Collected data:
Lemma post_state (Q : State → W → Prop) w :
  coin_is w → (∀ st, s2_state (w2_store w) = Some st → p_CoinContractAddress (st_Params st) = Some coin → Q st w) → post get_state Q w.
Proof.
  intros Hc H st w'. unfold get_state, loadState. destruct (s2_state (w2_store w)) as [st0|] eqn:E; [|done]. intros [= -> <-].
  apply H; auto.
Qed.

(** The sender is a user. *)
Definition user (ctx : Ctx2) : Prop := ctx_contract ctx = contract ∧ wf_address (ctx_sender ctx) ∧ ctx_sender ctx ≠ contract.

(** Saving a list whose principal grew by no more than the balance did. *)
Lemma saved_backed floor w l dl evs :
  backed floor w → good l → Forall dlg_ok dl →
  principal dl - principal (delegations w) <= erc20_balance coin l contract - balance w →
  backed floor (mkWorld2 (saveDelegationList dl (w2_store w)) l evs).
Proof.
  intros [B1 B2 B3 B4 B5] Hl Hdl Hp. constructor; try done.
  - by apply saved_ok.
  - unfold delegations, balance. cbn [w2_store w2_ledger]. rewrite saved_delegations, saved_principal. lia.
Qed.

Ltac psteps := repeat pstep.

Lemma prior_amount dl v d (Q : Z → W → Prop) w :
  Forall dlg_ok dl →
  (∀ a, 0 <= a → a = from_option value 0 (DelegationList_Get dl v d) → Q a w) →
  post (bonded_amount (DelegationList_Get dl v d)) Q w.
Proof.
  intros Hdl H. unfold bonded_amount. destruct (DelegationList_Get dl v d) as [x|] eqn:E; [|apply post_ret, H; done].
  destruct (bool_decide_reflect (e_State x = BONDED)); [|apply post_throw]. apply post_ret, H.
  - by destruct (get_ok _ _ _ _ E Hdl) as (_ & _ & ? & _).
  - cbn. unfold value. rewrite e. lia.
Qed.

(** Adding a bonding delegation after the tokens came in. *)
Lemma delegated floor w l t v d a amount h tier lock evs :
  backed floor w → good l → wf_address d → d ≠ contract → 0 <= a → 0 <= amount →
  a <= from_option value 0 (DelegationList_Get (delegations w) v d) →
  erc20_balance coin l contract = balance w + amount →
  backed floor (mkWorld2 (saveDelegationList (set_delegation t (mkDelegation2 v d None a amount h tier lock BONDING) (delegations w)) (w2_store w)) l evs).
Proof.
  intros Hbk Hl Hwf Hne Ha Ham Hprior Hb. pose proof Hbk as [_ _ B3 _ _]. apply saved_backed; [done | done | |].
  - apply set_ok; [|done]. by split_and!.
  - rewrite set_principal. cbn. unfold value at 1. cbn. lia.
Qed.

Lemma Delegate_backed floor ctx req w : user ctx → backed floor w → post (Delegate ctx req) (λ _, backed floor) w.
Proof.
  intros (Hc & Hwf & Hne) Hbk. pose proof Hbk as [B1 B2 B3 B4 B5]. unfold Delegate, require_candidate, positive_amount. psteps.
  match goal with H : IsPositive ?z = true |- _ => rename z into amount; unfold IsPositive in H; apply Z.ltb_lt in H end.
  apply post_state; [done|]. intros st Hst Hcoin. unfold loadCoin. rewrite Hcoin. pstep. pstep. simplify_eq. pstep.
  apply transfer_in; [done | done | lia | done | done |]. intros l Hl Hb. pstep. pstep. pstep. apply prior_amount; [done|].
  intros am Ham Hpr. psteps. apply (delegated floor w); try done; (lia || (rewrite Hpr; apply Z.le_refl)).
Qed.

#### [Assigned task]
Copy each line from the records above that includes the string "balance".

#### [The completed task]
(** Saving a list whose principal grew by no more than the balance did. *)
  principal dl - principal (delegations w) <= erc20_balance coin l contract - balance w →
  - unfold delegations, balance. cbn [w2_store w2_ledger]. rewrite saved_delegations, saved_principal. lia.
  erc20_balance coin l contract = balance w + amount →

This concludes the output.